### [WHAT IS REQUIRED]
Search the entries below for "kmemcpy", and copy each line where it appears.

MATERIAL SHOWN below:

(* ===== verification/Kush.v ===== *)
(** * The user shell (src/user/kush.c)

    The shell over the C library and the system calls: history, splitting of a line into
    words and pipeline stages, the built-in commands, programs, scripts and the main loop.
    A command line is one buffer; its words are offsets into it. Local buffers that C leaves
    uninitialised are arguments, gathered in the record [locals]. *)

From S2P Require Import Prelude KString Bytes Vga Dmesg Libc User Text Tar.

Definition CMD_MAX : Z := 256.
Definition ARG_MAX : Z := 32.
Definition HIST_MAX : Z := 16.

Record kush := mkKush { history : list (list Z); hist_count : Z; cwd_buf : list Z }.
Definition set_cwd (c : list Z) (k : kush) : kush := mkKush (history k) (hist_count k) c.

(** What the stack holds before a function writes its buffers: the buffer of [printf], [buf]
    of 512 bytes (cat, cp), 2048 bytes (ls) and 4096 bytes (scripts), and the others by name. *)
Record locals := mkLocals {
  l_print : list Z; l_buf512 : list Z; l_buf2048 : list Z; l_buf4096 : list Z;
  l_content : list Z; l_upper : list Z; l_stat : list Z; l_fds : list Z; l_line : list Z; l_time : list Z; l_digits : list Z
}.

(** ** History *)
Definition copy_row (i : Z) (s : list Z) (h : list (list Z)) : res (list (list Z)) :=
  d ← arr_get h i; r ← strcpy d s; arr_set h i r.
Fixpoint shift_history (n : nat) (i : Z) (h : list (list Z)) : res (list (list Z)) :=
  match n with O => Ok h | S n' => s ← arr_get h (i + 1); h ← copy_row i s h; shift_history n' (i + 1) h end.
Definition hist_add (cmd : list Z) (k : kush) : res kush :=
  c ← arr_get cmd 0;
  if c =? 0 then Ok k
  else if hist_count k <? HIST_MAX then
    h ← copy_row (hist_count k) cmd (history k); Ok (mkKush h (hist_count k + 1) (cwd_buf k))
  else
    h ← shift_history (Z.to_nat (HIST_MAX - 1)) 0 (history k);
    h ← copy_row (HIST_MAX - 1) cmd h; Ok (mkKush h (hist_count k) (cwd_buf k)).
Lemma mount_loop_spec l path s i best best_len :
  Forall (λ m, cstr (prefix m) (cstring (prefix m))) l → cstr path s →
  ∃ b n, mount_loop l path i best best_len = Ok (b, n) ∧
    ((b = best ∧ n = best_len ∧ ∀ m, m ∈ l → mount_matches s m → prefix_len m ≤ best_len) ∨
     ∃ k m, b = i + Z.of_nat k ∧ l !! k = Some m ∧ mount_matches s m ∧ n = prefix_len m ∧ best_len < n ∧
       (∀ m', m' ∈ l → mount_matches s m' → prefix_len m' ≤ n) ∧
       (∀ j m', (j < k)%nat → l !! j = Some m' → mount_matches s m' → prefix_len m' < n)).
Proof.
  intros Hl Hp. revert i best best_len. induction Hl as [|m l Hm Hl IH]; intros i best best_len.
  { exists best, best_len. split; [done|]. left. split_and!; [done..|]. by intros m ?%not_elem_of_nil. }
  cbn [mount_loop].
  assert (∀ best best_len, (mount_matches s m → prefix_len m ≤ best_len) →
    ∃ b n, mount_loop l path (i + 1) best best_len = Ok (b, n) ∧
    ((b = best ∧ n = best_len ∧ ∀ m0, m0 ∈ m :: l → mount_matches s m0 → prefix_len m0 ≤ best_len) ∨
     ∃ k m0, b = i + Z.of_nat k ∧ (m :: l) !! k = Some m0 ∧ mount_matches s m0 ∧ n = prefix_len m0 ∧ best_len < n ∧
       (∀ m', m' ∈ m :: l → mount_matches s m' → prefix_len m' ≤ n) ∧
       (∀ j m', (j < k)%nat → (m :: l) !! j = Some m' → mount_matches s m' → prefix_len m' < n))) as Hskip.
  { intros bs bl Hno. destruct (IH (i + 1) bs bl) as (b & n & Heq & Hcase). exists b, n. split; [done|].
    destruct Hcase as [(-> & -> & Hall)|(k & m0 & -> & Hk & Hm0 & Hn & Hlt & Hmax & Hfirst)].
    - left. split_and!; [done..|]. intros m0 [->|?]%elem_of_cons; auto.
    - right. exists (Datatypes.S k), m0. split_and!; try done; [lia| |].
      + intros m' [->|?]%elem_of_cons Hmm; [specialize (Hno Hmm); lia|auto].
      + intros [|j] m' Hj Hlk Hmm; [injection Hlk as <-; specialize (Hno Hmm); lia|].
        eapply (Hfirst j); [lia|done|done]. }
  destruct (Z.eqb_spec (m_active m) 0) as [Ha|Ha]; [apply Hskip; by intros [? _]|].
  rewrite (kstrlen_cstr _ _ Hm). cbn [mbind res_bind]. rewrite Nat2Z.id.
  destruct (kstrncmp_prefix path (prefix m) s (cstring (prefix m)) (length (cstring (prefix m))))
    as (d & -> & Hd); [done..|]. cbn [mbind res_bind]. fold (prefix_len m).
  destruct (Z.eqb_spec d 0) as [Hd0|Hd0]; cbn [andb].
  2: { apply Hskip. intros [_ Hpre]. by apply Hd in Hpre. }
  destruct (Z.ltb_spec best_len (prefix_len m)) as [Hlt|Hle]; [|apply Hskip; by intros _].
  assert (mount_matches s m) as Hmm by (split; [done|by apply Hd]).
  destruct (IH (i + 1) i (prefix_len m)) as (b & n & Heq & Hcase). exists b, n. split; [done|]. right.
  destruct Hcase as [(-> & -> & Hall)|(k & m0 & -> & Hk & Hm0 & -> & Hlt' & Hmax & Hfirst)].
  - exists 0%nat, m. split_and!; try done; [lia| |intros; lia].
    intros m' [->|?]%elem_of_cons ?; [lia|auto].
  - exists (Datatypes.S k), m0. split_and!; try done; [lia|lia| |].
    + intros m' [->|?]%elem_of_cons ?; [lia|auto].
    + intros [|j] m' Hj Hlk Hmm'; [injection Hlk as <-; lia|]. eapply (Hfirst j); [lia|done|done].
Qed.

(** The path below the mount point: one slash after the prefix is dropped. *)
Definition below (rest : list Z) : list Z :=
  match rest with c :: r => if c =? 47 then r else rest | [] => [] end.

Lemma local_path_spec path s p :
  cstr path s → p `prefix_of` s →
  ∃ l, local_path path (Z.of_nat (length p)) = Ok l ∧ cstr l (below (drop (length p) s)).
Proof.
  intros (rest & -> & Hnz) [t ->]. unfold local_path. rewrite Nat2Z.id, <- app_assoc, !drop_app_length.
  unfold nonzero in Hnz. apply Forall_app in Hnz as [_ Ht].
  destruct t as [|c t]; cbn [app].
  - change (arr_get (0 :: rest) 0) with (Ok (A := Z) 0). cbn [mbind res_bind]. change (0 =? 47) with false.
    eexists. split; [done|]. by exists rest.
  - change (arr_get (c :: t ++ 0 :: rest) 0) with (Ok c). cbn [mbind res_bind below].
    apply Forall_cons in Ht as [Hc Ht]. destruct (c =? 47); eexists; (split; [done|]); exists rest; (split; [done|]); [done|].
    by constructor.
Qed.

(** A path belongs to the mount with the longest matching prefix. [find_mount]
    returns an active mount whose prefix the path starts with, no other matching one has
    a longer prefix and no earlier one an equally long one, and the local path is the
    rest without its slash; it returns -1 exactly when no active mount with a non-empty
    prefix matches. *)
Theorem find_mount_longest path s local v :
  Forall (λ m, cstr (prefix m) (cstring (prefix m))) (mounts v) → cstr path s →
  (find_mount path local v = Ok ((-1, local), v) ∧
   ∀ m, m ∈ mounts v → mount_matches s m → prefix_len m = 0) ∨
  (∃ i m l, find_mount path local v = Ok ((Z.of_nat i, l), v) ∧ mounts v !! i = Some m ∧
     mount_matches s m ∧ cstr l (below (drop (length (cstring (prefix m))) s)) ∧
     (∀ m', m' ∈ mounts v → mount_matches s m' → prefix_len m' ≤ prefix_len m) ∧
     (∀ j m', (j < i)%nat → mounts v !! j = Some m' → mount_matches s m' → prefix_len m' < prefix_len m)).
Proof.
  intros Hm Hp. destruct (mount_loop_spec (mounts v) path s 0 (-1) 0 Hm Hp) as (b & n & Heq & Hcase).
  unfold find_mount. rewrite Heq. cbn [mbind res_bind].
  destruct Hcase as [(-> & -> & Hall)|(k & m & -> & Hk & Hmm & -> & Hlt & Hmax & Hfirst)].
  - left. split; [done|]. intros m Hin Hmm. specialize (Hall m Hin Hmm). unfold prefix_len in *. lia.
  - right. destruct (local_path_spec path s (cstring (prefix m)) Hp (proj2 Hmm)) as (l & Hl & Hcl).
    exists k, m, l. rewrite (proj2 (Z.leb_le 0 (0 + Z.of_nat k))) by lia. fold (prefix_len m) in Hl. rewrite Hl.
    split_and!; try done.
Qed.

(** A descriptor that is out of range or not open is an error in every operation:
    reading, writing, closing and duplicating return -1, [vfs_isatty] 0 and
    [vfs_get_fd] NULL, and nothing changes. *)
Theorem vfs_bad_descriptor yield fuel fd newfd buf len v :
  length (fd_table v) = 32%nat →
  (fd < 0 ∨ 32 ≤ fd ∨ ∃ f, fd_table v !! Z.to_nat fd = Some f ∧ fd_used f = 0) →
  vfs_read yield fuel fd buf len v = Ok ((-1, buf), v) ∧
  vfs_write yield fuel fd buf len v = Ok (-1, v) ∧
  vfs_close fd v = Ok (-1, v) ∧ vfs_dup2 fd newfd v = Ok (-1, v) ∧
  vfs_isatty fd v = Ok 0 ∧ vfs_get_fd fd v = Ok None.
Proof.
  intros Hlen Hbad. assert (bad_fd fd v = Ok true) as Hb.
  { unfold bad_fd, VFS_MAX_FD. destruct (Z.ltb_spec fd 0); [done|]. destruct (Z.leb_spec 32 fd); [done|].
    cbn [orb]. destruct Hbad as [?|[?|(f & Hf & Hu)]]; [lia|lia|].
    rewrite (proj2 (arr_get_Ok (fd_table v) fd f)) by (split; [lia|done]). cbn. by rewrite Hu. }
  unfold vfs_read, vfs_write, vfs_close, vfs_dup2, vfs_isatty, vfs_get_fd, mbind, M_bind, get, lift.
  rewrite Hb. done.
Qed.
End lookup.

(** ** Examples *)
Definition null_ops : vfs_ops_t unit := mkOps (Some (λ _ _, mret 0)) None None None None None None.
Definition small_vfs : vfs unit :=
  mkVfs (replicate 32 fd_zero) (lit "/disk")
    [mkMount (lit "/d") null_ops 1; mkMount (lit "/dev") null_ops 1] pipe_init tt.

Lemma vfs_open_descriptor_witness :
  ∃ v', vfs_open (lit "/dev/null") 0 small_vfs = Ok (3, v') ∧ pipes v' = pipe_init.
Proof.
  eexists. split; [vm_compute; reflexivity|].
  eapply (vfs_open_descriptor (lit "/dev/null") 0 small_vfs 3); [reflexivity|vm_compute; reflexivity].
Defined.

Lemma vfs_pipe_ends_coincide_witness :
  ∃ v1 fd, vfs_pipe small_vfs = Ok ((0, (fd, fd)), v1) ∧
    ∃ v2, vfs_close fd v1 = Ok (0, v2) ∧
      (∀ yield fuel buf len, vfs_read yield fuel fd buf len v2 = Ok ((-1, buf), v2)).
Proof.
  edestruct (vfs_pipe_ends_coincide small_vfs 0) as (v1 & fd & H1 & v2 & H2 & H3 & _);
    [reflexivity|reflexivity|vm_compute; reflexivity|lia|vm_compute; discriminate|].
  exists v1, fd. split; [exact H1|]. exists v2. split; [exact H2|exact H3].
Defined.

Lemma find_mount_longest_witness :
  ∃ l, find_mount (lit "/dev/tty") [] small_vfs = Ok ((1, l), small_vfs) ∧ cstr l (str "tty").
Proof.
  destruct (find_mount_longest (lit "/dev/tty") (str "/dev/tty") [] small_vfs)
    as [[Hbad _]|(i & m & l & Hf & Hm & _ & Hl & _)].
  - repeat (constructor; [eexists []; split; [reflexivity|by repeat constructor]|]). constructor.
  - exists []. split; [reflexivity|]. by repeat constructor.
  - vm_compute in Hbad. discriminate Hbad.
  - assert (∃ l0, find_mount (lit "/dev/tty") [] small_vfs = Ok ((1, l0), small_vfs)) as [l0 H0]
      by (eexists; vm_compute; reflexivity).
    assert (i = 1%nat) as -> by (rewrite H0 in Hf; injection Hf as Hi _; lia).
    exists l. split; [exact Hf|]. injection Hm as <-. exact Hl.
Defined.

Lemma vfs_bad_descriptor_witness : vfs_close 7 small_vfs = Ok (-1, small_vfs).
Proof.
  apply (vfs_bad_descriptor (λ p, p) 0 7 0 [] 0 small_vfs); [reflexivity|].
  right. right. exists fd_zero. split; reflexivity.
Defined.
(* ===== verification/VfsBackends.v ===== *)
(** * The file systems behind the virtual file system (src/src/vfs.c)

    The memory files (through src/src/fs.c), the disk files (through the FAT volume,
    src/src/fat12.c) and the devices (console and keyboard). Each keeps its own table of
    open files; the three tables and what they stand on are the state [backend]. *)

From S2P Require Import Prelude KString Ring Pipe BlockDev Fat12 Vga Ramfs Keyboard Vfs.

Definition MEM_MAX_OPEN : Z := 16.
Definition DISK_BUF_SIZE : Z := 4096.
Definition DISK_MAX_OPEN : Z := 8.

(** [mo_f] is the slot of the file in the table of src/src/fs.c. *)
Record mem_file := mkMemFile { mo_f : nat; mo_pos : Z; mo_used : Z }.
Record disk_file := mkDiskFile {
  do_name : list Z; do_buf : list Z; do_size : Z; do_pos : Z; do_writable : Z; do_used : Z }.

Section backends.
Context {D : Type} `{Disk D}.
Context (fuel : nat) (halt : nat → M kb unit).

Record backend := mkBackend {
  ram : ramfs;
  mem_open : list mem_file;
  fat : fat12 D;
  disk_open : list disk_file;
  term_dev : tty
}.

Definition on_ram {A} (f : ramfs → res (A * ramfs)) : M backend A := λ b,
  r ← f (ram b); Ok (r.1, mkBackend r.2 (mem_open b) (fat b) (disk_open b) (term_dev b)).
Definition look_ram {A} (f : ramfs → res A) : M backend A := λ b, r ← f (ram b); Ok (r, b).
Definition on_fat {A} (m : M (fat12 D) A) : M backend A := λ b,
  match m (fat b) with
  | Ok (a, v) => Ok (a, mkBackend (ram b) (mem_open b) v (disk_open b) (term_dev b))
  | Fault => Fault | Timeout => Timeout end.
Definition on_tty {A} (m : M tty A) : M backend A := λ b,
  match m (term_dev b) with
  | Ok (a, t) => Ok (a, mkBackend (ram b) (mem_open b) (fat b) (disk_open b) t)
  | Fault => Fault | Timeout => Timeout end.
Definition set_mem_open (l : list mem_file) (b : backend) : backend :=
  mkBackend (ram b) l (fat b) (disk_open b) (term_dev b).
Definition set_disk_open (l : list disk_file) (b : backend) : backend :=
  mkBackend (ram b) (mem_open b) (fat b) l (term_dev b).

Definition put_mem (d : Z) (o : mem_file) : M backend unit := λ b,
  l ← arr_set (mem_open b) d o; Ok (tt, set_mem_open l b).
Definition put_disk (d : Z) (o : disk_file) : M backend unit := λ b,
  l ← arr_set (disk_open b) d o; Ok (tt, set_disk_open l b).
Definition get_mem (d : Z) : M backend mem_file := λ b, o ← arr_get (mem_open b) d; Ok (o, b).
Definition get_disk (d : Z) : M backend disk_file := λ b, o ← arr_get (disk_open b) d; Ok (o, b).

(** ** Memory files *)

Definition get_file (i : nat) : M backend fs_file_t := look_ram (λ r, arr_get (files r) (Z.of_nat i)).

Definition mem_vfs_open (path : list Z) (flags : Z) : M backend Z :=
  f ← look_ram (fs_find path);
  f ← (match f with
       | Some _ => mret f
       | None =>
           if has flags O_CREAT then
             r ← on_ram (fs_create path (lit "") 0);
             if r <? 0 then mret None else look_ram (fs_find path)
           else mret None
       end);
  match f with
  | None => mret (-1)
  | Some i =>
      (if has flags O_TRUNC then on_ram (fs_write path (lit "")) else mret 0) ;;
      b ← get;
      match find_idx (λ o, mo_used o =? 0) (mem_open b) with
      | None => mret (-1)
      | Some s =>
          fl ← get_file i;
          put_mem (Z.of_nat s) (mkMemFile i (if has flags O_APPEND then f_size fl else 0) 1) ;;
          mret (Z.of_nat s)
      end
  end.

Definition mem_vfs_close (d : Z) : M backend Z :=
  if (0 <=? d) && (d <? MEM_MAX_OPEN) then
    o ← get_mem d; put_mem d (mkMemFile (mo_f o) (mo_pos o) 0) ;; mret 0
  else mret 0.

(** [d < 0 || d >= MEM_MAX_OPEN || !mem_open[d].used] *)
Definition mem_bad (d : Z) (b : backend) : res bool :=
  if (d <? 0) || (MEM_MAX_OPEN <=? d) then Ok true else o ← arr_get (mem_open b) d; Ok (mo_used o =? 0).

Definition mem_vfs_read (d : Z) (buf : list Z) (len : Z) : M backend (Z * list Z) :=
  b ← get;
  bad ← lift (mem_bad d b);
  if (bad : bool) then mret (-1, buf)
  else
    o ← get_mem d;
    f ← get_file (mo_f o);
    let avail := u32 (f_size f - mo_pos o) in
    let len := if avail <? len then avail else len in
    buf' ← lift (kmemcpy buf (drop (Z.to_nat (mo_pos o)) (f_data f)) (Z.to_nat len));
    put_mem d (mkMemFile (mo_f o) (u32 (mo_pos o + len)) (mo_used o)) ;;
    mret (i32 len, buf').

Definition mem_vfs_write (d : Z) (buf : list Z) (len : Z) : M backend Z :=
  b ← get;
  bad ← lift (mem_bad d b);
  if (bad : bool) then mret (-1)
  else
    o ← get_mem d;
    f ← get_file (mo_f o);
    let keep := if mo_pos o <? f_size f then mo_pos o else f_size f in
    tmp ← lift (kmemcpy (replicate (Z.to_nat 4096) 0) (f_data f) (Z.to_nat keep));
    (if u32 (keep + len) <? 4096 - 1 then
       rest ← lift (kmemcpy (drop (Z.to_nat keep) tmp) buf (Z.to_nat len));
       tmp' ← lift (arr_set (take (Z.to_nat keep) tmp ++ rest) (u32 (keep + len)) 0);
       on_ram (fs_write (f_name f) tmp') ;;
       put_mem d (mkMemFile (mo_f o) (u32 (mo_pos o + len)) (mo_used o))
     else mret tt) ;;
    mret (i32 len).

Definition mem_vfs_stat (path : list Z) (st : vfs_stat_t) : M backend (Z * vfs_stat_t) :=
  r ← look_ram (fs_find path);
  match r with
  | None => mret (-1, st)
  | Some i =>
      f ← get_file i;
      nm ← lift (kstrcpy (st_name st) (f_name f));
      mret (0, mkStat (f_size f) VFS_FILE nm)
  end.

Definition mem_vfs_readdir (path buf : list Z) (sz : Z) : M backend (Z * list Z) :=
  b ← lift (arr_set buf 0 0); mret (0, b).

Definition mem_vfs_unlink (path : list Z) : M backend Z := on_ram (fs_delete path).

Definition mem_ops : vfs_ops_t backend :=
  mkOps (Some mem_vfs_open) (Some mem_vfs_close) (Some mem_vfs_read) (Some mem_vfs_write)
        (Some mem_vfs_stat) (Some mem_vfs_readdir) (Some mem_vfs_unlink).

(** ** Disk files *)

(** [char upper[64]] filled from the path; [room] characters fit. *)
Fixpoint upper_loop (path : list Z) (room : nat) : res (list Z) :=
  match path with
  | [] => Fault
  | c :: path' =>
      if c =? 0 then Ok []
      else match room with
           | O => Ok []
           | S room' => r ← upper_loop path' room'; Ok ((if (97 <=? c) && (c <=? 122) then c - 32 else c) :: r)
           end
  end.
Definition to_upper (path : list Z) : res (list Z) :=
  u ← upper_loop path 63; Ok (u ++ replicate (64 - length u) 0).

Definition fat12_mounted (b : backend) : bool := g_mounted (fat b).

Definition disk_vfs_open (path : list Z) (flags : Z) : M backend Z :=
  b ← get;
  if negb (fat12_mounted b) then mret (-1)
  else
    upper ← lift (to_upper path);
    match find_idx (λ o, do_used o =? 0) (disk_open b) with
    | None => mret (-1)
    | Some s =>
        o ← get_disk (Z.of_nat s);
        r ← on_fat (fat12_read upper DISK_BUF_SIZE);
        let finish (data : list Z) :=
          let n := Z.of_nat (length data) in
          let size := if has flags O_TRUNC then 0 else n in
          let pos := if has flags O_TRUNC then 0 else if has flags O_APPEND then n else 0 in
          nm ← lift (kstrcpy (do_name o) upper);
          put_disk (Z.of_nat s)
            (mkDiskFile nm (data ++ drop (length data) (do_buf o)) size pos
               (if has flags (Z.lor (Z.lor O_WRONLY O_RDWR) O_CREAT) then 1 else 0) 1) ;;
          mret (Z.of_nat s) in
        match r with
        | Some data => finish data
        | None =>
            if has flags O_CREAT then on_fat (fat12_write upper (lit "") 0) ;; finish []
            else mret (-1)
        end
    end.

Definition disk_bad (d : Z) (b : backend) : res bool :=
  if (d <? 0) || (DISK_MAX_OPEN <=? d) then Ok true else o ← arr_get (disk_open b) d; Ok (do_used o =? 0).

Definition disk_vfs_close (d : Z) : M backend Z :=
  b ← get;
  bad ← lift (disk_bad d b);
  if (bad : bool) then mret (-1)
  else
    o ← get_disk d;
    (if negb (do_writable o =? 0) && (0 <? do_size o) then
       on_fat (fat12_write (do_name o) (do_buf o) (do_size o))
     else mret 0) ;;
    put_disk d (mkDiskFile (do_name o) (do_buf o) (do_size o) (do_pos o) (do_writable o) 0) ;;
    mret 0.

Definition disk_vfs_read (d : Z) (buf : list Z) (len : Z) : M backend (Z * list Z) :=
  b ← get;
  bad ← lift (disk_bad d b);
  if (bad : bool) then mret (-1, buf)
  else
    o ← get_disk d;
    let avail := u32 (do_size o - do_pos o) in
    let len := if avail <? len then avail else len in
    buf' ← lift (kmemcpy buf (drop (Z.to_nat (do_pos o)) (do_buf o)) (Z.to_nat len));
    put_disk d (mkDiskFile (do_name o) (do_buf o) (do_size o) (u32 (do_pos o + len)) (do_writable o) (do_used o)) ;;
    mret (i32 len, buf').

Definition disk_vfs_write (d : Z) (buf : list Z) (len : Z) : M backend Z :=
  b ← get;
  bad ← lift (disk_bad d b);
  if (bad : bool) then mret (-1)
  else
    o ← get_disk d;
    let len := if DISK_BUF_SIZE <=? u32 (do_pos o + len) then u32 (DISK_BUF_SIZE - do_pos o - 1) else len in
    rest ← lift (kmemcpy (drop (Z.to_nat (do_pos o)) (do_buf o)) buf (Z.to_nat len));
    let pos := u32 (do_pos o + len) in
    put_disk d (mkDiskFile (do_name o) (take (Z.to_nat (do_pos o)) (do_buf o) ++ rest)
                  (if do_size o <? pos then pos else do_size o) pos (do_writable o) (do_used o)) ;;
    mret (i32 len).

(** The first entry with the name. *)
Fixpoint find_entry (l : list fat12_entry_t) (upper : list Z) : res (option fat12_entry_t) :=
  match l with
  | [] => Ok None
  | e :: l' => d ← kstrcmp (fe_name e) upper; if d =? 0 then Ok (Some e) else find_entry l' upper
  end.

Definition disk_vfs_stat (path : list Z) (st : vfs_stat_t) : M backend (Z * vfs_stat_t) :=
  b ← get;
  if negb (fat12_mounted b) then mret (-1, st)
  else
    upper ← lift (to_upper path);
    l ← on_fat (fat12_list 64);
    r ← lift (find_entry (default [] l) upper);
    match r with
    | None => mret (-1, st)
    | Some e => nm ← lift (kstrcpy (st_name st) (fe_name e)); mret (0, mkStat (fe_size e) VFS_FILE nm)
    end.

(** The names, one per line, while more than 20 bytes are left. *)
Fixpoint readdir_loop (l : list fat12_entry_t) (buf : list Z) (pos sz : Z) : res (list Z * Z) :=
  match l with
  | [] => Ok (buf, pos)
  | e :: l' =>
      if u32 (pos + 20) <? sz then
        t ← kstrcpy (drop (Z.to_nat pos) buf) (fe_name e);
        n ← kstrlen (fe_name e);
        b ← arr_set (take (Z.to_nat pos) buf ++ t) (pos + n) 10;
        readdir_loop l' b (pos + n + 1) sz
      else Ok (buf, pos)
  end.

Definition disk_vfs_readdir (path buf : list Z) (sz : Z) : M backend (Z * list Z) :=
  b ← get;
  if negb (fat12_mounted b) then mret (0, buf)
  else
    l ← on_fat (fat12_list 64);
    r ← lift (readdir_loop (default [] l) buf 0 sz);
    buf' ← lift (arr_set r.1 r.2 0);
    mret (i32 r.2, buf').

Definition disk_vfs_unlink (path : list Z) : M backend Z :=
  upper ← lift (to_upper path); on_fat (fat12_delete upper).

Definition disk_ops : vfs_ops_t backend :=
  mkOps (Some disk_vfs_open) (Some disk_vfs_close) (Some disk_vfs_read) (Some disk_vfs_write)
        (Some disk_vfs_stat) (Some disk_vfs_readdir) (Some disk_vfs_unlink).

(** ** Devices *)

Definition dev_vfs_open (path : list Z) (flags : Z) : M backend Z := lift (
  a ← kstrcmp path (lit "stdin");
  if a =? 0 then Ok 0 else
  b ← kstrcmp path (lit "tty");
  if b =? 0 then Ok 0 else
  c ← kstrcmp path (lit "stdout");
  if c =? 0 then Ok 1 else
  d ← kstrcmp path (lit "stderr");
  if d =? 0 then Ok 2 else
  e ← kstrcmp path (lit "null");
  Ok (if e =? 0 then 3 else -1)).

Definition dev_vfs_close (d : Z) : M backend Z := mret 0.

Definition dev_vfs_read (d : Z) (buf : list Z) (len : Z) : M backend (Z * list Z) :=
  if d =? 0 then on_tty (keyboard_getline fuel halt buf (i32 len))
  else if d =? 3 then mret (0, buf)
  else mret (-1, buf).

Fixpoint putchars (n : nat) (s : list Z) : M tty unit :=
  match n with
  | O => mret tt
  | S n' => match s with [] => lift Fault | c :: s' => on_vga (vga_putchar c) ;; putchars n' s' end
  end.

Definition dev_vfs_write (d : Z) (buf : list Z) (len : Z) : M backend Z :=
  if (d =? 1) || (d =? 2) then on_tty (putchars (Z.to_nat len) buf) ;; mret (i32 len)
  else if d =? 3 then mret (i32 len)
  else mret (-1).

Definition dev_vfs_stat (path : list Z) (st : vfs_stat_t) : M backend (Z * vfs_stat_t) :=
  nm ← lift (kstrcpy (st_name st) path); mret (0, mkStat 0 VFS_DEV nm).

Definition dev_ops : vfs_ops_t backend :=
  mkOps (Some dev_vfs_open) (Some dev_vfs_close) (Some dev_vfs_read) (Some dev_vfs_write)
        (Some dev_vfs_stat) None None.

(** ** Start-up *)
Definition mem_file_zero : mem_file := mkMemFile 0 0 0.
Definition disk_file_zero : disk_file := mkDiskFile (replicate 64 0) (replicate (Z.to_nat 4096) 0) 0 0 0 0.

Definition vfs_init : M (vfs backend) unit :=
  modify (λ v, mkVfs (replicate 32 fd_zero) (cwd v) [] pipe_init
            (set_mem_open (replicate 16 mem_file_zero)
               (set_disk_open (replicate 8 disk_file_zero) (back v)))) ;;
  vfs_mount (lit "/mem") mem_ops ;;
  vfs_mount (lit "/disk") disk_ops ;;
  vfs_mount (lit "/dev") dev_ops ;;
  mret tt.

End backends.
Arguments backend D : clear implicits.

End of MATERIAL SHOWN.

### [REPLY TO THE TASK]
    buf' ← lift (kmemcpy buf (drop (Z.to_nat (mo_pos o)) (f_data f)) (Z.to_nat len));
    tmp ← lift (kmemcpy (replicate (Z.to_nat 4096) 0) (f_data f) (Z.to_nat keep));
       rest ← lift (kmemcpy (drop (Z.to_nat keep) tmp) buf (Z.to_nat len));
    buf' ← lift (kmemcpy buf (drop (Z.to_nat (do_pos o)) (do_buf o)) (Z.to_nat len));
    rest ← lift (kmemcpy (drop (Z.to_nat (do_pos o)) (do_buf o)) buf (Z.to_nat len));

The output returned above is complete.